=== Section Start ===
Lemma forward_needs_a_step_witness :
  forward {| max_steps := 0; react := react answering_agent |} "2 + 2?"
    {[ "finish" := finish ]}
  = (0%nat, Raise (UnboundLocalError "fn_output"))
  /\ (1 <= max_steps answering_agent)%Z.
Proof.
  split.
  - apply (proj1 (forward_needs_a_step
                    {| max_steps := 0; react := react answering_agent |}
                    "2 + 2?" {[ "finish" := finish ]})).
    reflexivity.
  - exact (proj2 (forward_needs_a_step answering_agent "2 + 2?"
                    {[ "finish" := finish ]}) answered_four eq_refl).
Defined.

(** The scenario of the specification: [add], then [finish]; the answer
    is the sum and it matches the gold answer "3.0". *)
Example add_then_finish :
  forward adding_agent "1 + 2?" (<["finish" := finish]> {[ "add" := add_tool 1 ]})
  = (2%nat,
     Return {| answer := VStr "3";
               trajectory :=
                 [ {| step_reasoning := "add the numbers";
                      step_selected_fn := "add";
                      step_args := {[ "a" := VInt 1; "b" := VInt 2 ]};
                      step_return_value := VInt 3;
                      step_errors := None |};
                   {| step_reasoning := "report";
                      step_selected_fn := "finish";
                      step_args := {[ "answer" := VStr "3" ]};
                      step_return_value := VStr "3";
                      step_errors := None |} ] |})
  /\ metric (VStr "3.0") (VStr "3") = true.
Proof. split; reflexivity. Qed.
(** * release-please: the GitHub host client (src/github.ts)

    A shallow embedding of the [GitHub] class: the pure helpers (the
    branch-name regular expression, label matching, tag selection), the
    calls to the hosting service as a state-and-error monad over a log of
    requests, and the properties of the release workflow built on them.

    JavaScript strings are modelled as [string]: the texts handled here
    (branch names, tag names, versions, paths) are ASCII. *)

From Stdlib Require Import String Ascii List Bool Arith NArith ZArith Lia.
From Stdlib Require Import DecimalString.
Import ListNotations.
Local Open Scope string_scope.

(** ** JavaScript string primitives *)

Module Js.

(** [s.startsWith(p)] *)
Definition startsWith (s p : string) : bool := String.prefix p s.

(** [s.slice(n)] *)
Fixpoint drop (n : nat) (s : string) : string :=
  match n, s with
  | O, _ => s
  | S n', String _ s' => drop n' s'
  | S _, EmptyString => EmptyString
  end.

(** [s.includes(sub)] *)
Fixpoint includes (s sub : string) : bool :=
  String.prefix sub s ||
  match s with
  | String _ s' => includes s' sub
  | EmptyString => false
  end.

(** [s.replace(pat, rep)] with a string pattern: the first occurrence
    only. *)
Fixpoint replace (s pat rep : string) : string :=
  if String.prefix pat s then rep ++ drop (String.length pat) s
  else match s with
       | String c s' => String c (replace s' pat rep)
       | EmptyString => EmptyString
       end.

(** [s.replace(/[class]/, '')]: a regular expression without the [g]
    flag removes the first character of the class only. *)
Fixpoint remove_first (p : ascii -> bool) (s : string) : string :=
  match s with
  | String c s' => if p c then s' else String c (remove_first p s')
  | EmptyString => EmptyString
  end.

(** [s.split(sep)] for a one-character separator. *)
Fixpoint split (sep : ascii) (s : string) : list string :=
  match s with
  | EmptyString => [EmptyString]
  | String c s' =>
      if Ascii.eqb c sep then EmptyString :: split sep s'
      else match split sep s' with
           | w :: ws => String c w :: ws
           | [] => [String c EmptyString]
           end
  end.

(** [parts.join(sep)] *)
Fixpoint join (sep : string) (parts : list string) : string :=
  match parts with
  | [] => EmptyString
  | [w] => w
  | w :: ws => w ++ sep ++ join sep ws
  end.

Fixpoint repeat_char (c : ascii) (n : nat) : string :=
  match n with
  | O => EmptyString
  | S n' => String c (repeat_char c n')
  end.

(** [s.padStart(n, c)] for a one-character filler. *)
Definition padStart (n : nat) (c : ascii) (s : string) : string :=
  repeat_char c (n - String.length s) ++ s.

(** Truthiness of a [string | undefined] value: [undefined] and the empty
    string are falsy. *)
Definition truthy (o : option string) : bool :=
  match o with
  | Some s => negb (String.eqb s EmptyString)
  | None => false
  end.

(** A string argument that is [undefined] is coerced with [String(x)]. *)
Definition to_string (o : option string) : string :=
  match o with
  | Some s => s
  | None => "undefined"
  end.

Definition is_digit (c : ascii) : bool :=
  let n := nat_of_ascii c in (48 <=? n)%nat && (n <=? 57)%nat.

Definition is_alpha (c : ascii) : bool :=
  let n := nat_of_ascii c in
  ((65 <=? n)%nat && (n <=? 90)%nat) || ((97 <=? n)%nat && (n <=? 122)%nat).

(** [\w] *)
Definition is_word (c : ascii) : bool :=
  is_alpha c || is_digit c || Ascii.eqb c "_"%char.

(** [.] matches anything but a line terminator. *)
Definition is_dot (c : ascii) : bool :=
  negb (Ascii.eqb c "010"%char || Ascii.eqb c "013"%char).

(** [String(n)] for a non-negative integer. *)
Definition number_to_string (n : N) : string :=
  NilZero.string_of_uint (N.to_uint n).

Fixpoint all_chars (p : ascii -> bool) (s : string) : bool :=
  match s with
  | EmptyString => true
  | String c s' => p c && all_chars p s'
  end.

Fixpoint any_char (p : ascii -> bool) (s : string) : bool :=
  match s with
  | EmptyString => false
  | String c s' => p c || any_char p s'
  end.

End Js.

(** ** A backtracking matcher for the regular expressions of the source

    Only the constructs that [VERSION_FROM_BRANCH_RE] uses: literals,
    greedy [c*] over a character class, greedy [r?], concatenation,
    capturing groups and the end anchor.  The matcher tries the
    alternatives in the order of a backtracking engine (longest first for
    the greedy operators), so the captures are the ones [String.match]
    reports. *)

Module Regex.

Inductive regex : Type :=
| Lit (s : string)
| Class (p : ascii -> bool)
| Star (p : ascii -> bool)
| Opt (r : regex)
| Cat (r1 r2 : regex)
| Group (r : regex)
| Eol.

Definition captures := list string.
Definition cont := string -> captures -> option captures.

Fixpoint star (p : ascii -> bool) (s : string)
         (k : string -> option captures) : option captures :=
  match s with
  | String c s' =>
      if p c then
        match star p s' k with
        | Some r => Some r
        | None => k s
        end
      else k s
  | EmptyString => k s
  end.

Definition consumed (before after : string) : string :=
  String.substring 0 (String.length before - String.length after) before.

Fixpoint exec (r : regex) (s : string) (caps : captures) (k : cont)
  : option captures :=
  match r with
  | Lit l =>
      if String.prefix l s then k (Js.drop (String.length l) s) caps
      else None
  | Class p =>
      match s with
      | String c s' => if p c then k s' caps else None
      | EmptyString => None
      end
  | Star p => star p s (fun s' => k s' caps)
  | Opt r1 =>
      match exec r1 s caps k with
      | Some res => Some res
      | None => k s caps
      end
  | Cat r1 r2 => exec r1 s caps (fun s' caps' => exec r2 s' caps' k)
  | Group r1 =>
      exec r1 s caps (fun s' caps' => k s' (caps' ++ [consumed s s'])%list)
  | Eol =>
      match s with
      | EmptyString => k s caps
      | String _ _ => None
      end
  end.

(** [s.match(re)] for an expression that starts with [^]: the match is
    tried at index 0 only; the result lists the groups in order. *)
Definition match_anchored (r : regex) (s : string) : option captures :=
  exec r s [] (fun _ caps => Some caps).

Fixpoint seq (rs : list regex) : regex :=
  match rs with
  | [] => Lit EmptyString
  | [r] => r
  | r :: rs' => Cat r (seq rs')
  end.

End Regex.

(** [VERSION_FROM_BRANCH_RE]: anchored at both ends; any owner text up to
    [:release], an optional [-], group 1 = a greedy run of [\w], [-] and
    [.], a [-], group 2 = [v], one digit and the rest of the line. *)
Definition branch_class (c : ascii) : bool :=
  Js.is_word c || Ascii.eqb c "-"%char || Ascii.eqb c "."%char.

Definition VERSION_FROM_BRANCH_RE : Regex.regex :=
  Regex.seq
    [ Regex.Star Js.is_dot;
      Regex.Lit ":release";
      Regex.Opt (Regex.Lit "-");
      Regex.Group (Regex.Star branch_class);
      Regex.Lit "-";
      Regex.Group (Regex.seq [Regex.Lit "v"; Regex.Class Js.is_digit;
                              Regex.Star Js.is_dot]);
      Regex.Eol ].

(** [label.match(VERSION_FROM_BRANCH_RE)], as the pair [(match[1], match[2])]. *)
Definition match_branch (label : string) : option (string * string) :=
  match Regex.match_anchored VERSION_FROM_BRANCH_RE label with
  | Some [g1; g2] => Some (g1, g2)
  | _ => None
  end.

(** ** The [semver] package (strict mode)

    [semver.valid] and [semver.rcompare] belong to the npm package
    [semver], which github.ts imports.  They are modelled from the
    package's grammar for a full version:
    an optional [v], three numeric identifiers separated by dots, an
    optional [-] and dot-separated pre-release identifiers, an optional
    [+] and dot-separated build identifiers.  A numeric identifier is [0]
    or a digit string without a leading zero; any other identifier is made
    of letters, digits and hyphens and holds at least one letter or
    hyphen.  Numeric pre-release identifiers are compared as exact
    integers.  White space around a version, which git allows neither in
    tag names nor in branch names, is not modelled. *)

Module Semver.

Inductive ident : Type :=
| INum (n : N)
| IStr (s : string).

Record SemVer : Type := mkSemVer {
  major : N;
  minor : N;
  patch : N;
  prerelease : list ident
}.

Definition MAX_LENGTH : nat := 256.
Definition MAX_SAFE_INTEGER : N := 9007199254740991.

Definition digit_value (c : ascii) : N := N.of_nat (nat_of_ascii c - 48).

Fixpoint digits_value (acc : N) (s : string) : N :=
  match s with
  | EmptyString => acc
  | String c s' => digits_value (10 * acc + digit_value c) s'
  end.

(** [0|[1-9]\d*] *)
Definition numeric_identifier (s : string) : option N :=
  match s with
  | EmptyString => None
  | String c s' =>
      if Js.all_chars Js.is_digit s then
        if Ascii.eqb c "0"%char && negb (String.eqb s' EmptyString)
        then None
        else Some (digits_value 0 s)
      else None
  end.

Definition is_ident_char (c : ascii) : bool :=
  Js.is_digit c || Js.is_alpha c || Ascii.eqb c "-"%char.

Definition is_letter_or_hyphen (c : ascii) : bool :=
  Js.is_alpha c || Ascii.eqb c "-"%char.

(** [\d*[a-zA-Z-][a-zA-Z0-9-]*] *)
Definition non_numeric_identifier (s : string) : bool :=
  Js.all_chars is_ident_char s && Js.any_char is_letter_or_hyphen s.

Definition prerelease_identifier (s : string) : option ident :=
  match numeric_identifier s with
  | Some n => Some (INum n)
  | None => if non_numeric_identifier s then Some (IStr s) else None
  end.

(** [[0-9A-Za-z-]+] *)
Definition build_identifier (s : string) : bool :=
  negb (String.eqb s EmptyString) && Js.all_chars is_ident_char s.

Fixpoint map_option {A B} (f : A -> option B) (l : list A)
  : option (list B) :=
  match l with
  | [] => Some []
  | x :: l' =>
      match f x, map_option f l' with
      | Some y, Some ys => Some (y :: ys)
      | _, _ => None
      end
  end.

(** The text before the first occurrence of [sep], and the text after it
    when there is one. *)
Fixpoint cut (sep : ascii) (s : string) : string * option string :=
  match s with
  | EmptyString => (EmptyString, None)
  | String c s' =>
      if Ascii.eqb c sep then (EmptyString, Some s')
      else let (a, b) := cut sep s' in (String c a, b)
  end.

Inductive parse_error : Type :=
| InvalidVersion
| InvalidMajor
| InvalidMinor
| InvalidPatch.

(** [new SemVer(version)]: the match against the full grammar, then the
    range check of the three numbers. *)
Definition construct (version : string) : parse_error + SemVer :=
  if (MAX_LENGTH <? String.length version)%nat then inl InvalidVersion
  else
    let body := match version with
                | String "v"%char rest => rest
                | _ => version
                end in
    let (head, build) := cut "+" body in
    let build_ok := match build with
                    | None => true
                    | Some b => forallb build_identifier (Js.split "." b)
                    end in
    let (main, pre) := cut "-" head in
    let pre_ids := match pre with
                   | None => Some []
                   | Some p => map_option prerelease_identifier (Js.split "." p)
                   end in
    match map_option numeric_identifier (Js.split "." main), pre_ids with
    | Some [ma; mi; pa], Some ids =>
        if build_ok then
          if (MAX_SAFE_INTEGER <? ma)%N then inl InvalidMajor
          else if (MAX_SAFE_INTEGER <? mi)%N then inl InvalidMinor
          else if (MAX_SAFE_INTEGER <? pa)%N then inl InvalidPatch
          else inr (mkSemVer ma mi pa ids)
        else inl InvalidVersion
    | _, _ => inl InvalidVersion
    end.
=== Section End ===
» **Exercise goal**
Out of the preceding entries, pull every line containing the string "separated".

» **Answer for this exercise**
    an optional [v], three numeric identifiers separated by dots, an
    optional [-] and dot-separated pre-release identifiers, an optional
    [+] and dot-separated build identifiers.  A numeric identifier is [0]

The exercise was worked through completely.